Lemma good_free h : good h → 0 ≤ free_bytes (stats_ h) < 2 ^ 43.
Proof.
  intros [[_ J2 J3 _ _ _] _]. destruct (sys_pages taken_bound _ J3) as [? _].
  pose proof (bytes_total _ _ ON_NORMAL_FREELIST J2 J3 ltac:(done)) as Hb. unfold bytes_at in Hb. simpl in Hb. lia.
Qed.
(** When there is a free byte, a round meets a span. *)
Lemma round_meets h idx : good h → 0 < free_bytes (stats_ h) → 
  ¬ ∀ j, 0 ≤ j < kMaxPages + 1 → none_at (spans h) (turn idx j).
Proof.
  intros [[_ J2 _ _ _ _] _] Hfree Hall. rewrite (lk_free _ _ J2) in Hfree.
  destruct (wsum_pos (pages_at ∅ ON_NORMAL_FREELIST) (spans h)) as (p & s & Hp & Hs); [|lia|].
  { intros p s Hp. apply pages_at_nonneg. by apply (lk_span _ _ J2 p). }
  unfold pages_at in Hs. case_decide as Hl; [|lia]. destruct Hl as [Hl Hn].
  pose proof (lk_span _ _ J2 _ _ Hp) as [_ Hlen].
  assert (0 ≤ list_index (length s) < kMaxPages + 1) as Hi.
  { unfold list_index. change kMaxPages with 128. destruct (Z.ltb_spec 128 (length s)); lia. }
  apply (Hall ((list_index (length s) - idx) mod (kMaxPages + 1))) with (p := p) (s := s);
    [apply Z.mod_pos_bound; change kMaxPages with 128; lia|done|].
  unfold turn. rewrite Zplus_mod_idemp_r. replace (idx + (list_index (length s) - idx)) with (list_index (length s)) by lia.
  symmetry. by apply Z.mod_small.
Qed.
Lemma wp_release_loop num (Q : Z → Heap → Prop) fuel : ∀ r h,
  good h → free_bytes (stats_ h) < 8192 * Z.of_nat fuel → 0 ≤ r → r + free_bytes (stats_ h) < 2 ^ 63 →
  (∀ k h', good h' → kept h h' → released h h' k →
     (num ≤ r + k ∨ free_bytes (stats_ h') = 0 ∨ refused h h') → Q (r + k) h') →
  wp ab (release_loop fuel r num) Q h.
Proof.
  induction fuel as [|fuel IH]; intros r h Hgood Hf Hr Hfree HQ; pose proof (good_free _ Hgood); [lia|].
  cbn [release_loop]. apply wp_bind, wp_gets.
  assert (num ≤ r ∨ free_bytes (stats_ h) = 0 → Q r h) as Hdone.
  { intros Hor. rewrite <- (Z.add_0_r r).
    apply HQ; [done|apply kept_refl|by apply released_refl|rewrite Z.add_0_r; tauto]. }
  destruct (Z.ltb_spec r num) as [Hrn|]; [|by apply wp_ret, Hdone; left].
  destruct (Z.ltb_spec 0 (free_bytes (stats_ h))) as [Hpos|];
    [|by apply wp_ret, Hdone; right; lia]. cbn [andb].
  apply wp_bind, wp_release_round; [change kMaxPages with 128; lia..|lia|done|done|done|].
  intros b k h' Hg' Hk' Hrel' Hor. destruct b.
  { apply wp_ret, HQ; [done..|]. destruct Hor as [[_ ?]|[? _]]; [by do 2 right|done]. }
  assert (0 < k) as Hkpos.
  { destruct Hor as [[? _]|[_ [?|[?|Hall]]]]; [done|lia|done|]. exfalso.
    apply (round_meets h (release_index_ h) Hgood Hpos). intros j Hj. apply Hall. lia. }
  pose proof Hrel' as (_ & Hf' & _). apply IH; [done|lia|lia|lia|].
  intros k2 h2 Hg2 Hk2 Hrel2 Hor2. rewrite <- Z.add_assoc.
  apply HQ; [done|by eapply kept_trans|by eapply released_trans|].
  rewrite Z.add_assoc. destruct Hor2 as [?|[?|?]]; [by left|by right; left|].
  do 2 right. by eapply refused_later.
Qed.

• • • •

● **DESCRIPTION OF THE TASK**:
Using the material, show each line where the string "eapply" can be found.

● **WRITTEN ANSWER**:
  apply HQ; [done|by eapply kept_trans|by eapply released_trans|].
  do 2 right. by eapply refused_later.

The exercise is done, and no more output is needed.